If nothing else, emulating Pres. Barack Obama, you can count on Louisiana’s legislators to identify something as a “problem” that they created themselves, then disclaim any responsibility for it, as we see in the instance of needed changes to the benefits system of state employees and retirees (and some school board employees).
In his six years, repeatedly Obama has implemented policies that create or exacerbate a problem and proceeds to blame anybody who did not assist him in that problem’s creation for it. He raised taxes and wildly increased deficit spending to engineer the most simpering economic recovery on record; he made disability payments and unemployment compensation easier to get to bring the country’s workforce participation rate to the lowest in almost 40 years; his health care insurance policies have sent costs escalating without any positive impact on outcomes. And we have the Louisiana Legislature acting much the same as it looks to convene a gripe session over what it did to itself.
This concerns plans of the Office of Group Benefits to restructure benefits provisions for health insurance. While some clients will end up paying less overall, in the aggregate insured persons likely will faceincreased health care costs – even as their rates are about four percent lower than they were two years ago and their plans provide benefits much in excess of typical policies for rates significantly below that paid in then individual market and often better than in the group market as a whole.
Because of that lowering of costs to ratepayers, this drained the reserve fund, which had carried an artificially high amount of idle taxpayer dollars, to a more realistic level but that unless rates were raised – those being pressured upwards by the inefficiencies spawned by the Patient Protection and Affordable Care Act – or benefits altered through more efficient delivery and/or changing their pricings this trend would drop the fund below recommended actuarial levels. The Gov. Bobby Jindal Administration chose the latter option, which is appropriate in that employees/retirees should pay closer to their fair share for underpriced and generous benefits to the relief of taxpayers.

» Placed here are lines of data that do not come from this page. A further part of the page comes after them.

(* ===== verification/ScriptVal.v ===== *)
(** Validation of the scripts of transactions and blocks
    (src/btcd/blockchain/scriptval.go) with the cache of signature hash midstates
    (src/btcd/txscript/hashcache.go).

    The inputs are validated by goroutines that take them from a channel.  An
    order of the inputs stands for the schedule: the signature cache is all that
    two of them share, and it changes no result (SigCheck), so that they are run
    one after the other.  The number of steps of the engine is bounded by fuel;
    [script_validation] shows that some amount is always enough. *)

From stdpp Require Import gmap.
From S2P Require Import Prelude Slices WireCommon ScriptError Stack Opcodes Tokenizer MsgTx MsgBlock Script Crypto SigHash SigCache EngineState SigCheck OpcodeExec Engine EngineInv BtcUtil Merkle Difficulty TxRules UtxoView.
#[local] Open Scope Z_scope.

(** * The cache of midstates *)

Abbreviation HashCache := (gmap bytes TxSigHashes).

Definition NewHashCache : HashCache := ∅.

(** What can go wrong: a rule is broken, or the fuel is spent. *)
Inductive ValError : Set :=
| ValRule (e : RuleError)
| ValFuel.

Definition rule_of {A} (o : checked A) : outcome ValError A :=
  match o with Ok a => Ok a | Err e => Err (ValRule e) | Panic => Panic end.
(* ===== verification/ConnectSpec.v ===== *)
(** What the checks before a block is connected guarantee: a block that passes
    them is applicable to the ledger, makes no money but the subsidy, spends no
    immature coin and satisfies the scripts of what it spends.

    [findInputsToFetch] adds the outputs of a transaction to the view before that
    transaction is connected, so that the view runs ahead of the ledger; the
    relation [tracks] says which of its entries are right at each point. *)

From stdpp Require Import gmap fin_maps.
From S2P Require Import Prelude Slices ScriptError Opcodes Tokenizer Vlq Compress WireCommon MsgTx MsgBlock Script Crypto SigHash SigCache EngineState SigCheck OpcodeExec Engine EngineInv BtcUtil Merkle WorkMath BlockIndex Difficulty TxRules Validate UtxoView Supply Bucket Chainio SizeHelper UtxoCache ChainView Threshold ScriptVal Connect.
#[local] Open Scope Z_scope.

(** * Views that run ahead of the ledger *)

(** The outpoints of the coins that a transaction makes. *)
Definition outs `{Crypto} (tx : MsgTx) : list OutPoint := (made tx 0).*1.

Lemma made_outs `{Crypto} tx h : (made tx h).*1 = outs tx.
Proof.
  unfold outs, made. induction (tx_outputs tx) as [| [op o] l IH]; [done |].
  cbn [omap list_omap]. unfold coin_of. cbn [fst snd]. destruct (unspendable (PkScript o)); [done |].
  rewrite !fmap_cons. now f_equal.
Qed.

(** The entries at the outpoints of [Q] say what the ledger [L] has; without an
    entry the ledger is what it was. *)
Record tracks (Q : OutPoint -> Prop) (v : UtxoViewpoint) (S L : coins) : Prop := {
  tracks_entry op e : entries v !! op = Some e -> Q op -> entry_says e = L !! op;
  tracks_none op : entries v !! op = None -> L !! op = S !! op;
  tracks_nil op : entries v !! op = Some None -> S !! op = None;
}.

Lemma tracks_weaken (Q Q' : OutPoint -> Prop) v S L :
  (forall op, is_Some (entries v !! op) -> Q' op -> Q op) -> tracks Q v S L -> tracks Q' v S L.
Proof. intros HQ [He Hn Hnil]. constructor; [| done | done]. intros op e Hop Hq. apply (He op e Hop), HQ; eauto. Qed.

Lemma tracks_set Q v S L op e :
  tracks Q v S L ->
  tracks (fun o => Q o \/ o = op) (set_entry op (Some e) v) S
    (if IsSpent e then delete op L else <[op := stxo_of e]> L).
Proof.
  intros [He Hn Hnil]. constructor; intros o; cbn [set_entry entries].
  - intros x. rewrite lookup_insert_Some. intros [[<- <-] | [Hne Hx]] Hq.
    + cbn [entry_says]. destruct (IsSpent e); [now rewrite lookup_delete_eq | now rewrite lookup_insert_eq].
    + destruct Hq as [Hq | ->]; [| done]. rewrite (He o x Hx Hq).
      destruct (IsSpent e); [now rewrite lookup_delete_ne | now rewrite lookup_insert_ne].
  - intros [Hx Hne]%lookup_insert_None. rewrite <- (Hn o Hx).
    destruct (IsSpent e); [now rewrite lookup_delete_ne | now rewrite lookup_insert_ne].
  - rewrite lookup_insert_Some. intros [[_ [=]] | [_ Hx]]. auto.
Qed.

Section Tracking.
Context `{Crypto}.

Lemma addTxOut_tracks Q v S L op o cb h :
  tracks Q v S L ->
  match coin_of cb h (op, o) with
  | Some p => tracks (fun x => Q x \/ x = fst p) (addTxOut op o cb h v) S (<[fst p := snd p]> L)
  | None => tracks Q (addTxOut op o cb h v) S L
  end.
Proof.
  intros Ht. unfold addTxOut, coin_of. cbn [fst snd]. destruct (unspendable (PkScript o)); [done |].
  set (e := mkEntry _ _ _ _). pose proof (tracks_set Q v S L op e Ht) as Hset.
  assert (He : IsSpent e = false /\ stxo_of e = mkSpent (Value o) (PkScript o) h cb) by (unfold e; now destruct cb).
  destruct He as [Hs Hst]. now rewrite Hs, Hst in Hset.
Qed.

Lemma add_outputs_tracks cb h l : forall Q v S L,
  tracks Q v S L ->
  tracks (fun x => Q x \/ x ∈ (omap (coin_of cb h) l).*1) (add_outputs cb h l v) S (add_coins (omap (coin_of cb h) l) L).
Proof.
  induction l as [| [op o] l IH]; intros Q v S L Ht.
  { eapply tracks_weaken; [| exact Ht]. intros x _ [Hq | Hq]; [done | now apply elem_of_nil in Hq]. }
  pose proof (addTxOut_tracks Q v S L op o cb h Ht) as Hone. unfold add_outputs. cbn [foldl omap list_omap].
  fold (add_outputs cb h l (addTxOut op o cb h v)). destruct (coin_of cb h (op, o)) as [p |].
  - rewrite add_coins_cons. eapply tracks_weaken; [| exact (IH _ _ _ _ Hone)].
    intros x _. rewrite fmap_cons, elem_of_cons. tauto.
  - exact (IH _ _ _ _ Hone).
Qed.

Lemma AddTxOuts_tracks Q tx h v S L :
  tracks Q v S L -> tracks (fun x => Q x \/ x ∈ outs tx) (AddTxOuts tx h v) S (add_coins (made tx h) L).
Proof. intros Ht. rewrite <- (made_outs tx h). exact (add_outputs_tracks _ h (tx_outputs tx) Q v S L Ht). Qed.

(** ** Spending *)

Lemma unspent_entry_Some v op utxo :
  unspent_entry v op = Some utxo -> entries v !! op = Some (Some utxo) /\ IsSpent utxo = false.
Proof.
  unfold unspent_entry, LookupEntry. destruct (entries v !! op) as [[e |] |]; cbn; try discriminate.
  destruct (IsSpent e) eqn:Hs; [discriminate |]. now intros [= ->].
Qed.

(** The coin of an entry that is there and not spent. *)
Definition entry_coin (v : UtxoViewpoint) (op : OutPoint) : option SpentTxOut := stxo_of <$> unspent_entry v op.

Lemma tracks_coin Q v S L op c : tracks Q v S L -> Q op -> entry_coin v op = Some c -> L !! op = Some c.
Proof.
  intros Ht HQ Hc. unfold entry_coin in Hc. destruct (unspent_entry v op) as [u |] eqn:Hu; [| discriminate].
  injection Hc as <-. apply unspent_entry_Some in Hu as [He Hs]. rewrite <- (tracks_entry Q v S L Ht op _ He HQ).
  cbn [entry_says]. now rewrite Hs.
Qed.

Lemma entry_coins_set op e v ops l :
  op ∉ ops -> Forall2 (fun o c => entry_coin v o = Some c) ops l ->
  Forall2 (fun o c => entry_coin (set_entry op e v) o = Some c) ops l.
Proof.
  intros Hnin Hl. induction Hl as [| o c ops l Hc Hl IH]; [constructor |].
  apply not_elem_of_cons in Hnin as [Hne Hnin]. constructor; [| auto].
  unfold entry_coin, unspent_entry, LookupEntry, set_entry in *. cbn [entries]. now rewrite lookup_insert_ne.
Qed.
Lemma warn_bits_spec n bits : forall w s,
  match parent n with Some p => in_tree T p /\ height p < 2 ^ 31 - 1 | None => True end ->
  Forall (fun bit => (bit < vbNumBits)%nat) bits -> caches_at w s ->
  exists s', warn_bits T params bits n s = (Ok tt, s') /\ caches_at (w || unknown_active params (parent n) bits) s'.
Proof.
  induction bits as [| bit bits IH]; intros w s Hn Hb Hs; cbn [warn_bits unknown_active existsb].
  { exists s. now rewrite orb_false_r. }
  apply Forall_cons in Hb as [Hb Hbs]. destruct (bit_state w bit (parent n) s Hb Hs Hn) as (s1 & Hrun & Hs1).
  rewrite bind_eq, Hrun, bind_eq. destruct (bool_decide (_ = ThresholdActive)).
  - destruct (IH true (mkCaches (deploymentCaches s1) (warningCaches s1) true) Hn Hbs) as (s2 & Hr2 & Hs2).
    { split; [| done]. intros id r Hid. destruct Hs1 as [Hs1 _]. destruct (Hs1 id r Hid) as [Hslot Hv]. split; now destruct id. }
    exists s2. cbn [modify]. rewrite orb_true_r. split; done.
  - destruct (IH w s1 Hn Hbs Hs1) as (s2 & Hr2 & Hs2). exists s2. split; done.
Qed.
End Spec.

(** ** The bits of the version *)

Lemma condition_mask_testbit n k : 0 <= n < 29 -> 0 <= k -> Z.testbit (condition_mask n) k = (n =? k).
Proof.
  intros Hn Hk. unfold condition_mask. rewrite Z.shiftl_1_l, uint32_small.
  - apply Z.pow2_bits_eqb. lia.
  - split; [apply Z.pow_nonneg; lia |]. apply Z.pow_lt_mono_r; lia.
Qed.
(* ===== verification/ReorgView.v ===== *)
(** Views that are used for more than one block, as a reorganization does: what
    loading the inputs of a block, disconnecting it and connecting it do to a view
    that already has entries.

    Loading adds outputs of the block to the view, so that until the block is
    disconnected or connected the view is right only about other outpoints. *)

From stdpp Require Import gmap fin_maps.
From S2P Require Import Prelude Slices ScriptError Opcodes Tokenizer Vlq Compress WireCommon MsgTx MsgBlock Script Crypto SigHash SigCache EngineState SigCheck OpcodeExec Engine EngineInv BtcUtil Merkle WorkMath BlockIndex Difficulty TxRules Validate UtxoView Supply Bucket Chainio SizeHelper UtxoCache ChainView Threshold ScriptVal Connect ConnectSpec Votes.
#[local] Open Scope Z_scope.

(** * Sets that agree but for some outpoints *)

Definition agree_but (E : list OutPoint) (A B : coins) : Prop := forall op, op ∉ E -> A !! op = B !! op.

Lemma agree_nil A B : agree_but [] A B -> A = B.
Proof. intros Ha. apply map_eq. intros op. apply Ha. apply not_elem_of_nil. Qed.

Lemma agree_refl E A : agree_but E A A.
Proof. now intros op. Qed.

Lemma agree_sym E A B : agree_but E A B -> agree_but E B A.
Proof. intros Ha op Hop. symmetry. now apply Ha. Qed.

Lemma agree_trans E A B C : agree_but E A B -> agree_but E B C -> agree_but E A C.
Proof. intros Hab Hbc op Hop. now rewrite Hab, Hbc. Qed.

Lemma agree_del E ops A B : agree_but (E ++ ops) A B -> agree_but E (del_coins ops A) (del_coins ops B).
Proof.
  intros Ha op Hop. rewrite !lookup_del_coins. destruct (decide (op ∈ ops)) as [Hin | Hnin]; [done |].
  apply Ha. set_solver.
Qed.

Lemma agree_add E l : forall A B, agree_but (l.*1 ++ E) A B -> agree_but E (add_coins l A) (add_coins l B).
Proof.
  induction l as [| [o c] l IH]; intros A B Ha; [exact Ha |]. rewrite !add_coins_cons. apply IH.
  intros op Hop. cbn [fst snd]. destruct (decide (o = op)) as [-> | Hne].
  - now rewrite !lookup_insert_eq.
  - rewrite !lookup_insert_ne by done. apply Ha. rewrite fmap_cons. set_solver.
Qed.

Lemma agree_lookups E A B ops : agree_but E A B -> Forall (fun op => op ∉ E) ops -> lookups A ops = lookups B ops.
Proof.
  intros Ha Ho. unfold lookups. induction Ho as [| op ops Hop Ho IH]; [done |]. cbn. now rewrite (Ha op Hop), IH.
Qed.

Section Order.
Context `{Crypto}.

(** An input of the block that refers to a transaction of the block refers to one
    before its own. *)
Definition in_order (txs : list MsgTx) : Prop :=
  forall i tx op j tx', txs !! i = Some tx -> op ∈ spends tx -> txs !! j = Some tx' -> Hash op = TxHash tx' -> (j < i)%nat.

Lemma in_order_cons tx txs : in_order (tx :: txs) ->
  Forall (fun op => op ∉ (tx :: txs) ≫= outs) (spends tx) /\ in_order txs.
Proof.
  intros Ho. split.
  - apply Forall_forall. intros op Hop Hin. apply list_elem_of_bind in Hin as (tx' & Hout & Hin).
    apply list_elem_of_lookup in Hin as [j Hj]. pose proof (Ho 0%nat tx op j tx' eq_refl Hop Hj (outs_hash tx' op Hout)). lia.
  - intros i t op j t' Hi Hop Hj Hh. pose proof (Ho (S i) t op (S j) t' Hi Hop Hj Hh). lia.
Qed.

Lemma apply_tx_agree h tx E A B A' l :
  agree_but (outs tx ++ E) A B -> Forall (fun op => op ∉ outs tx ++ E) (spends tx) ->
  apply_tx h tx A = Some (A', l) -> exists B', apply_tx h tx B = Some (B', l) /\ agree_but E A' B'.
Proof.
  unfold apply_tx, spends. intros Ha Hs. rewrite <- (made_outs tx h) in *. destruct (IsCoinBaseTx tx).
  - intros [= <- <-]. eexists. split; [reflexivity |]. now apply agree_add.
  - destruct (decide (NoDup (inputs tx))); [| discriminate]. rewrite (agree_lookups _ A B _ Ha Hs).
    destruct (lookups B (inputs tx)); [| discriminate]. intros [= <- <-]. eexists. split; [reflexivity |].
    apply agree_add, agree_del. intros op Hop. apply Ha. set_solver.
Qed.

(** A block in order does not tell sets apart that differ in its own outputs. *)
Lemma apply_txs_agree h txs : forall A B A' l,
  agree_but (txs ≫= outs) A B -> in_order txs -> apply_txs h txs A = Some (A', l) -> apply_txs h txs B = Some (A', l).
Proof.
  induction txs as [| tx txs IH]; intros A B A' l Ha Ho; cbn [apply_txs].
  { now rewrite (agree_nil A B Ha). }
  destruct (in_order_cons tx txs Ho) as [Hs Hos]. rewrite bind_cons in Ha, Hs.
  destruct (apply_tx h tx A) as [[A1 l1] |] eqn:H1t; [| discriminate]. cbn [mbind option_bind].
  destruct (apply_tx_agree h tx _ A B A1 l1 Ha Hs H1t) as (B1 & -> & Ha1). cbn [mbind option_bind].
  destruct (apply_txs h txs A1) as [[A2 l2] |] eqn:H2t; [| discriminate]. now rewrite (IH A1 B1 A2 l2 Ha1 Hos H2t).
Qed.

(** What an applicable block spends was there or is made by the block. *)
Lemma apply_txs_sources h txs : forall A A' l op,
  apply_txs h txs A = Some (A', l) -> op ∈ txs ≫= spends -> is_Some (A !! op) \/ op ∈ txs ≫= outs.
Proof.
  induction txs as [| tx txs IH]; intros A A' l op Ha Hop; cbn [apply_txs] in Ha; [now apply elem_of_nil in Hop |].
  rewrite bind_cons in Hop |- *. destruct (apply_tx h tx A) as [[A1 l1] |] eqn:H1t; [| discriminate]. cbn in Ha.
  destruct (apply_txs h txs A1) as [[A2 l2] |] eqn:H2t; [| discriminate].
  unfold apply_tx, spends in H1t, Hop. apply elem_of_app in Hop as [Hop | Hop].
  - destruct (IsCoinBaseTx tx); [now apply elem_of_nil in Hop |]. left. destruct (decide _); [| discriminate].
    destruct (lookups A (inputs tx)) as [sp |] eqn:Hl; [| discriminate]. apply lookups_Some in Hl.
    apply list_elem_of_lookup in Hop as [i Hi]. destruct (Forall2_lookup_l _ _ _ _ _ Hl Hi) as (c & _ & Hc). eauto.
  - destruct (IH A1 A2 l2 op H2t Hop) as [Hs | Hs]; [| right; set_solver].
    destruct (decide (op ∈ outs tx)) as [Hin | Hnin]; [right; set_solver | left].
    rewrite <- (made_outs tx h) in Hnin. destruct (IsCoinBaseTx tx).
    + injection H1t as <- <-. now rewrite lookup_add_coins_notin in Hs.
    + destruct (decide _); [| discriminate]. destruct (lookups A (inputs tx)); [| discriminate]. injection H1t as <- <-.
      rewrite lookup_add_coins_notin, lookup_del_coins in Hs by done. destruct (decide _); [now destruct Hs | done].
Qed.
End Order.
Lemma apply_txs_storable h txs : forall S S' l,
  h <> 0 -> Forall (fun tx => Forall (fun q => coin_ok (snd q)) (made tx h)) txs -> storable S ->
  apply_txs h txs S = Some (S', l) -> storable S' /\ Forall coin_ok l.
Proof.
  induction txs as [| tx txs IH]; intros S S' l Hh Hm HS Ha; cbn [apply_txs] in Ha; [injection Ha as <- <-; now split |].
  apply Forall_cons in Hm as [Hm Hms]. pose proof (made_storable tx h Hh Hm) as Hadd.
  destruct (apply_tx h tx S) as [[S1 l1] |] eqn:H1t; [| discriminate]. cbn in Ha.
  destruct (apply_txs h txs S1) as [[S2 l2] |] eqn:H2t; [| discriminate]. injection Ha as <- <-.
  assert (HS1 : storable S1 /\ Forall coin_ok l1).
  { unfold apply_tx in H1t. destruct (IsCoinBaseTx tx); [injection H1t as <- <-; split; [now apply storable_add | done] |].
    destruct (decide _); [| discriminate]. destruct (lookups S (inputs tx)) as [sp |] eqn:Hl; [| discriminate].
    injection H1t as <- <-. split; [apply storable_add; [now apply storable_del | done] |].
    apply lookups_Some in Hl. apply Forall_forall. intros c Hc. apply list_elem_of_lookup in Hc as [i Hi].
    destruct (Forall2_lookup_r _ _ _ _ _ Hl Hi) as (op & _ & Hop). now apply (HS op c). }
  destruct HS1 as [HS1 Hl1]. destruct (IH S1 S2 l2 Hh Hms HS1 H2t) as [HS2 Hl2]. split; [done | now apply Forall_app].
Qed.

Section Range.
Context (T : gmap bytes blockNode) (HT : block_tree T).
(* ===== verification/ChainSpec.v ===== *)
(** Reorganizations and the best chain: a block that extends the chain or gives
    another branch more work either moves the tip, with the coins after it, or
    leaves the tip and the coins as they were.

    A reorganization is checked on a view before anything is changed: the blocks of
    the old branch are disconnected from the view and those of the new one are
    connected to it.  The lemmas follow these loops, and then the loops that write. *)

From stdpp Require Import gmap fin_maps.
From S2P Require Import Prelude Slices ScriptError Opcodes Tokenizer Vlq Compress WireCommon MsgTx MsgBlock Script Crypto SigHash SigCache EngineState SigCheck OpcodeExec Engine EngineInv BtcUtil Merkle WorkMath BlockIndex Difficulty TxRules Validate UtxoView Supply Bucket Chainio SizeHelper UtxoCache ChainView Threshold ScriptVal Connect ConnectSpec Votes ReorgView Chain ChainInv.
#[local] Open Scope Z_scope.

(** * Paths between nodes *)

(** From a node down to an ancestor that is not part of the path. *)
Fixpoint down (t : blockNode) (l : list blockNode) (f : blockNode) : Prop :=
  match l with
  | [] => t = f
  | n :: l' => n = t /\ exists p, parent t = Some p /\ down p l' f
  end.

(** From an ancestor that is not part of the path up to a node. *)
Fixpoint up (f : blockNode) (l : list blockNode) (n : blockNode) : Prop :=
  match l with
  | [] => f = n
  | a :: l' => parent a = Some f /\ up a l' n
  end.

Lemma down_branch l : forall t f, down t l f -> f ∈ branch t.
Proof.
  induction l as [| n l IH]; intros t f; cbn [down]; [intros ->; apply branch_self |].
  intros [-> (p & Hp & Hd)]. eapply branch_parent; eauto.
Qed.

Lemma up_branch l : forall f n, up f l n -> f ∈ branch n.
Proof.
  induction l as [| a l IH]; intros f n; cbn [up]; [intros ->; apply branch_self |]. intros [Hp Hu]. specialize (IH a n Hu).
  clear Hu. revert IH. induction n as [n IHn] using node_ind. intros [-> | (q & Hq & Ha)]%branch_cases.
  - exact (branch_parent n f f Hp (branch_self f)).
  - exact (branch_parent n q f Hq (IHn q Hq Ha)).
Qed.

Section Nodes.
Context (T : gmap bytes blockNode) (HT : block_tree T).

Lemma is_node_eq f n : in_tree T f -> in_tree T n -> is_node (Some f) n = true <-> f = n.
Proof. apply (same_node_eq T). Qed.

Naturally, this has caused heartburn among legislators, who do their best to avoid hard choices for which they must take responsibility, hence the calling of a gripe session later this month about these changes. This is an attempt to deflect the responsibility they have for these changes, by their approval of the budgets that built in lowering of the premiums that, in the face of rising costs, not only got the reserve down to industry levels but also could not keep up with these accelerating prices. By doing so, they saved $44 million over the two years reductions have been in effect for use in other areas of the budget because as premiums went down, so did the state’s generous (usually triple the ratepayer’s premium) share it needed to pay. For example, while the guy most responsible for getting the spleen-venting session together as an extension of his gubernatorial campaign, state Rep. John Bel Edwards, voted against this year’s budget, he voted forlast year’s when the premium reductions first came about.
But some legislators have taken hypocrisy to new heights on this issue, such as state Rep. Joe Harrison when he asserts that “poor management” has caused this, and this somehow is connected to privatization of administering benefits. What he means remains a mystery to the rest of the world. So is he trying to say that the privatization, which by itself saved millions by getting rid of bloated bureaucracy, combined with the estimated savings of $114 million by administrative actions already taken and others implemented for the next plan year is “poor management?”
Of course, Harrison is an expert on financial mismanagement, as verified by his now being scrutinized by the Federal Bureau of Investigation for billing taxpayers for campaign and personal expenses. Or perhaps since, according to his own explanations for charging his campaign so much for travel expenses, he makes round trips from one end to the other of his district at least once a day, he spends too much time driving and not enough paying attention to his legislative duties (and probably stops along the way to commiserate with this other frequent politician driver), and thereby doesn’t perhaps have the best handle on what’s going on in state government.
At least another moaner, state Rep. Cameron Henry, doesn’t have that kind of baggage. Still, he may benefit from adhering to the old aphorism, when he complains about how OGB is “fiscally unsound,” that he who lives in a glass house better not throw stones. If he believes what he says, then he has had a hand in promoting that by his approval of the 2013 budget, and the guy he ought to be criticizing looks back at him in the mirror. And certainly none of him, Harrison, nor Edwards, indeed no legislator, ever spoke against cutting premiums in any public forum.
But you get the picture: it’s all about politics. It’s the same attitude a number of legislators have on fiscal issues in general. So keep in mind when criticism of this nature gets eagerly hurled about on Sep. 25 that it’s only typical behavior of these squeaky wheels who, by the creation by their own hands of what they consider problems they then criticize, demonstrate they’re more interested getting the grease of headlines to puff up their electoral images than in any real commitment to making good policy concerning this issue.